Columbus Fountain is a semicircular double-basin fountain with a 45 foot in the center. The front of the shaft bears a full-length portrait of Christopher Columbus (approx. h. 15 ft.) wearing a mantle, staring forward with his hands folded in front of him. Beneath him is a ship prow that features a winged figurehead that represents the observation of discovery. A globe, representing the Western Hemisphere, is on top of the shaft with four eagles on each corner connected by garland. The left and right sides of the shaft have two male figures decorating them. The right side figure has an elderly man, representing the Old World, and the left side has a figure of a Native American, representing the New World. The back of the shaft has a low-relief medallion (approx. d. 3 ft.) with images of Ferdinand & Isabella. Two lions (approx. h. 5 ft.), placed away from the base, guard the left and right sides of the fountain.

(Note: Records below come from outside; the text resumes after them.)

(** X10.  Each of [get], [post], [put] and [delete] sends one and the same
    request at most four times and waits at most three times, whatever the
    network answers.  The request of [get] and of [delete] has no body;
    the request of [post] and of [put] has as its body the text of the
    given value when there is one and it is truthy, and none otherwise (so
    a body that is [0], [false], the empty text or [null] is not sent).
    [post], [put] and [delete] leave the cache as it was. *)
Theorem convenience_methods :
  forall (endpoint : string) (body : option JS.value) (queryParams : option QueryParams)
         (w : World),
    let sent (method : Method) (b : option Buffer) :=
      {| req_method := method;
         req_url := request_url config endpoint queryParams;
         req_headers := getHeaders config "application/json";
         req_body := b |} in
    let text_of (b : option JS.value) :=
      match b with
      | Some x => if JS.truthy x then Some (JSON_stringify x) else None
      | None => None
      end in
    within_three_retries (sent GET None) w (Convenience.get env config endpoint queryParams w)
    /\ within_three_retries (sent DELETE None) w
         (Convenience.delete env config endpoint queryParams w)
    /\ within_three_retries (sent POST (text_of body)) w
         (Convenience.post env config endpoint body queryParams w)
    /\ within_three_retries (sent PUT (text_of body)) w
         (Convenience.put env config endpoint body queryParams w)
    /\ cache (snd (Convenience.post env config endpoint body queryParams w)) = cache w
    /\ cache (snd (Convenience.put env config endpoint body queryParams w)) = cache w
    /\ cache (snd (Convenience.delete env config endpoint queryParams w)) = cache w.
Proof.
  intros endpoint body queryParams w sent text_of.
  assert (Hpost : request_options config endpoint POST body queryParams
                  = sent POST (text_of body)).
  { unfold request_options. subst sent text_of. cbn [Method_eqb orb].
    f_equal. destruct body as [b|]; [|reflexivity].
    rewrite andb_true_r. reflexivity. }
  assert (Hput : request_options config endpoint PUT body queryParams
                 = sent PUT (text_of body)).
  { unfold request_options. subst sent text_of. cbn [Method_eqb orb].
    f_equal. destruct body as [b|]; [|reflexivity].
    rewrite andb_true_r. reflexivity. }
  split; [|split; [|split; [|split; [|split; [|split]]]]].
  - apply (makeRequest_within_three_retries endpoint GET None queryParams w).
  - apply (makeRequest_within_three_retries endpoint DELETE None queryParams w).
  - rewrite <- Hpost. apply makeRequest_within_three_retries.
  - rewrite <- Hput. apply makeRequest_within_three_retries.
  - apply blind_cache, blind_makeRequest. discriminate.
  - apply blind_cache, blind_makeRequest. discriminate.
  - apply blind_cache, blind_makeRequest. discriminate.
Qed.

End ConvenienceProperties.

(** ** The calls of one attempt: uploadPhoto, uploadFile, getReport *)

Lemma split_without (sep : ascii) (seg : string) :
  JS.includes (String sep EmptyString) seg = false -> JS.split sep seg = [seg].
Proof.
  induction seg as [|c seg IH]; [reflexivity|].
  cbn [JS.includes JS.split String.prefix]. intros H.
  apply orb_false_iff in H as [Hc Hrest].
  destruct (Ascii.eqb c sep) eqn:Ec.
  - apply Ascii.eqb_eq in Ec. subst c.
    destruct (ascii_dec sep sep) as [_|Hne]; [|congruence].
    destruct seg; discriminate.
  - rewrite (IH Hrest). reflexivity.
Qed.

Lemma truthy_append_cons (pre : string) (c : ascii) (rest : string) :
  JS.truthy_string (pre +:+ String c rest) = true.
Proof. destruct pre; reflexivity. Qed.

Section SingleAttemptProperties.

Context {rt : Runtime}.
Variable env : Env.
Variable config : BambooHRConfig.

The back of the shaft is inscribed:

TO
THE MEMORY OF
CHRISTOPHER COLUMBUS
WHOSE HIGH FAITH
AND
INDOMITABLE COURAGE
GAVE TO MANKIND
A NEW WORLD
BORN MCDXXXVI
DIED MDIV

The fountain sits in the center of the Columbus traffic circle in front of Union Station.

==Congressional legislation==

1906 vision for Union Station

A very different fountain was originally planned for the circle in front of Union Station. But lobbying began in 1906 for a memorial by the Knights of Columbus. The location was not specified at the time.

On March 4, 1907, at 11:00 am, the 59th United States Congress approved HR 13304: That there shall be erected in the city of Washington, in the District of Columbia, a suitable memorial to the memory of Christopher Columbus.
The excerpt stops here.